History-Guided Iterative Visual Reasoning with Self-Correction
Xinglong Yang, Zhilin Peng, Zhanzhan Liu, Haochen Shi, Sheng-Jun Huang
TL;DR
The paper tackles reliability in multimodal reasoning by introducing H-GIVR, which combines history-guided iterative reasoning with self-correction. It uses a Visual Description module, an Image Re-observation mechanism, and a Consistency-Iterative Reasoning process, plus an Answer Confirmation mechanism, to dynamically refine answers. The approach yields significant accuracy gains across five VQA datasets and three models while maintaining low computational cost, demonstrating practical benefits for cross-modal reasoning without heavy prompt engineering. This work advances inference-time self-correction for multimodal LLMs, supporting more robust, scalable cross-modal reasoning in real-world applications.
Abstract
Self-consistency methods are the core technique for improving the reasoning reliability of multimodal large language models (MLLMs). By generating multiple reasoning results through repeated sampling and selecting the best answer via voting, they play an important role in cross-modal tasks. However, most existing self-consistency methods are limited to a fixed ``repeated sampling and voting'' paradigm and do not reuse historical reasoning information.
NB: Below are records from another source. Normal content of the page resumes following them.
Inductive rstep : world → world → Prop :=
| s_register w name spec : rstep w (set_flows (<[name := spec]> (w_flows w)) w)
| s_listen w : rstep w (set_listeners (S (w_listeners w)) w)
| s_signal w req_id payload : rstep w (set_hub (signal (w_hub w) req_id payload) w)
| s_execute w name inputs ctx mode rd :
    (w_clock w <= rd_gov rd)%Z → rstep w (execute name inputs ctx mode rd w)
| s_put w r l1 l2 :
    w_putting w = l1 ++ r :: l2 → queue_full w = false →
    rstep w (put_request r (set_putting (l1 ++ l2) w))
| s_put_timeout w r l1 l2 :
    w_putting w = l1 ++ r :: l2 →
    rstep w (not_accepted r "QUEUE_TIMEOUT" (abandon (fr_future r) (set_putting (l1 ++ l2) w)))
| s_take w r q rd :
    idle_worker w → w_queue w = Some r :: q → (w_clock w <= rd_gov rd)%Z →
    rstep w (take_request r rd (set_queue q w))
| s_take_sentinel w q :
    idle_worker w → w_queue w = None :: q → rstep w (take_sentinel (set_queue q w))
| s_run_immediate w u l1 l2 rd w' :
    w_running w = l1 ++ u :: l2 → fr_response_mode (ru_request u) = IMMEDIATE →
    (w_clock w <= rd_gov rd)%Z →
    run_immediate u rd (set_running (l1 ++ l2) w) = Some w' → rstep w w'
| s_run_deferred w u l1 l2 token rd :
    w_running w = l1 ++ u :: l2 → fr_response_mode (ru_request u) = DEFERRED →
    ru_phase u = Starting → (w_clock w <= rd_gov rd)%Z →
    rstep w (run_deferred u token rd (set_running (l1 ++ l2) w))
| s_poll w u l1 l2 token req_id deadline rd :
    w_running w = l1 ++ u :: l2 → ru_phase u = Polling token req_id deadline →
    (w_clock w <= rd_gov rd)%Z →
    rstep w (poll_round u token req_id deadline rd (set_running (l1 ++ l2) w))
| s_close w : w_closing w = None → rstep w (aclose w)
| s_close_put w n :
    w_closing w = Some (S n) → queue_full w = false → rstep w (put_sentinel n w)
| s_close_end w :
    w_closing w = Some 0 → w_gone w = w_workers w → rstep w (closed_down w).

Inductive rreachable (w0 : world) : world → Prop :=
| rr_start : rreachable w0 w0
| rr_step w w' : rreachable w0 w → rstep w w' → rreachable w0 w'.
End tasks.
As a result, models struggle to actively correct visual understanding errors and dynamically adjust their reasoning during iteration. Inspired by the human reasoning behavior of repeated verification and dynamic error correction, we propose the H-GIVR framework. During iterative reasoning, the MLLM observes the image multiple times and uses previously generated answers as references for subsequent steps, enabling dynamic correction of errors and improving answer accuracy. We conduct comprehensive experiments on five datasets and three models. The results show that the H-GIVR framework can significantly improve cross-modal reasoning accuracy while maintaining low computational cost. For instance, using \texttt{Llama3.2-vision:11b} on the ScienceQA dataset, the model requires an average of 2.57 responses per question to achieve an accuracy of 78.90\%, representing a 107\% improvement over the baseline.